Do yourself a favor and make several copies of the street database once your data is loaded and run the geocoding process on several machines with a subset of the input data. Dont try to run it on just one machine or you will be waiting for days for it to finish not to mention that most likely whatever process you run will probably leak memory and crash several times before it finishes. This means that you want to have different checkpoints for your process.


I work at SmartyStreets (an address verification company). Our service is free for everyone (up to the basic level). Startups can also request to use our service completely free for the first year. So if you fit that classification, there's no charge for our unlimited service for a year.

Ragi recommends against a web-service, however, our API can easily clean, standardize and geocode 20 million addresses for you in about 5 hours (approximately 1000 per second). Some of that time will depend on the speed of your machine (how many cores you have) and your network connection (don't try it over 3G, but a standard broadband connection will do just fine).

Just wanted to point out that it is certainly possible with a web service.

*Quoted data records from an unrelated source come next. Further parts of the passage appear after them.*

(** X18. Once its RPC has succeeded, [GetLoopOutQuote] fails in one of
    three ways, by the payment destination of the reply. A character that
    is no hexadecimal digit gives the [InvalidByteError] of such a
    character of the string, whatever the length. Digits in odd number
    give [ErrLength]. Digits in even number other than 66, the empty
    string among them, give [invalid payment dest]. *)
Theorem bad_payment_dest_errors
  (w : World) (globalCallTimeout : Duration) (s : grpcSwapServerClient)
  (ctx : context.Context) (tr : trace) (amt : Z) (deadline : Time)
  (quoteResp : looprpc.ServerLoopOutQuote.t) :
  looprpc.LoopOutQuote (server s) (rpcCtx w globalCallTimeout ctx)
    (loopOutQuoteRequest amt deadline) = Reply quoteResp ->
  let field := looprpc.ServerLoopOutQuote.SwapPaymentDest quoteResp in
  let res :=
    fst (GetLoopOutQuote w globalCallTimeout s ctx amt deadline tr) in
  (all_hex_digits field = false ->
   exists c,
     res = (None, Some (InvalidByteError c))
     /\ is_hex_digit c = false /\ In c (bytes_of_string field))
  /\
  (all_hex_digits field = true ->
   Nat.odd (String.length field) = true ->
   res = (None, Some ErrLength))
  /\
  (all_hex_digits field = true ->
   Nat.even (String.length field) = true ->
   String.length field <> 66%nat ->
   res = (None, Some (errors_New "invalid payment dest"))).
Proof.
  intros Hrpc field res. subst res.
  rewrite (GetLoopOutQuote_returns _ _ _ _ _ _ _ _ Hrpc). fold field.
  unfold all_hex_digits, hex.DecodeString.
  rewrite <- (bytes_of_string_length field).
  set (src := bytes_of_string field).
  pose proof (Decode_ok_iff src) as Hok.
  pose proof (Decode_length src) as Hlen.
  pose proof (Decode_invalid_byte src) as Hbyte.
  pose proof (Decode_odd_length src) as Hodd.
  pose proof (Decode_error src) as Hkind.
  destruct (hex.Decode src) as [dest [err|]]; cbn [snd] in *.
  - specialize (Hkind dest err eq_refl).
    destruct Hkind as [Herr|[c Herr]]; subst err.
    + destruct (Hodd eq_refl) as [Hall Ho].
      split; [intros Hbad; rewrite Hall in Hbad; discriminate Hbad|].
      split; [reflexivity|].
      intros _ Heven. rewrite <- Nat.negb_odd, Ho in Heven.
      discriminate Heven.
    + destruct (Hbyte c eq_refl) as [Hbad Hin].
      assert (Hall : forallb is_hex_digit src = false).
      { destruct (forallb is_hex_digit src) eqn:Hall; [|reflexivity].
        rewrite forallb_forall in Hall. rewrite (Hall c Hin) in Hbad.
        discriminate Hbad. }
      rewrite Hall.
      split; [intros _; exists c; repeat split; assumption|].
      split; discriminate.
  - destruct Hok as [Hok _]. destruct (Hok eq_refl) as [Heven Hall].
    specialize (Hlen dest eq_refl).
    split; [intros Hbad; rewrite Hall in Hbad; discriminate Hbad|].
    split.
    + intros _ Ho. rewrite <- Nat.negb_even, Heven in Ho. discriminate Ho.
    + intros _ _ H66.
      destruct (Z.eqb_spec (Z.of_nat (List.length dest)) 33) as [H33|H33];
        [lia | reflexivity].
Qed.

As of 1 Aug 2017, I have remotely tested our web service and gotten a sustained 70,000 lookups per second using only a single 2015 MacBook Pro on a wireless network. Yeah, it's pretty fast. That means a small list like 20 million addresses would only take about 5 minutes.


I used this walkthrough describing how to build a postgis geocoder using 2010 TigerLine data. I'm running it right now - it's not fast, as it's going to take 3 weeks to geocode 2 million addresses.

However, it's free, unthrottled, and took someone with minimal coding and postgres skills less than 2 days to set up and load with one (large) state's data to begin geocoding. I've also done absolutely no postgres tuning for the system and it's running over NFS mounts, so I suspect there's one or two orders of magnitude worth of performance gains I could get out of it if I needed to.

Rather than using web services, I loaded all my addresses into the postgres database, and then I'm running a quick and dirty perl script to geocode them all one at a time:

perl -e for ($i=1; $i<[max_key_value]; $i+=1) 
   {printf "UPDATE source_addresses
               SET (rating, new_address, lon, lat) 
                     = (g.rating, pprint_addy(g.addy), 
                       ST_X(g.geomout), ST_Y(g.geomout) ) 
              FROM (SELECT DISTINCT ON (address_id) address_id, (g1.geo).* 
                      FROM (SELECT address_id, (geocode(address)) As geo 
                              FROM source_addresses As ag 
                             WHERE ag.rating IS NULL and address_id = $i 
                           ) As g1 
                     ORDER BY address_id, rating LIMIT 1
                   ) As g WHERE g.address_id = source_addresses.address_id;\n"
  } | psql -d geocoder 

(line breaks solely for readability)

So that generates a "geocode the address with this ID value and use the best match" update statement, and pipes it to psql to do it. It only attempts to geocode address with no rating - i.e. ones it's not already geocoded. So it's restartable, and each one is done independently.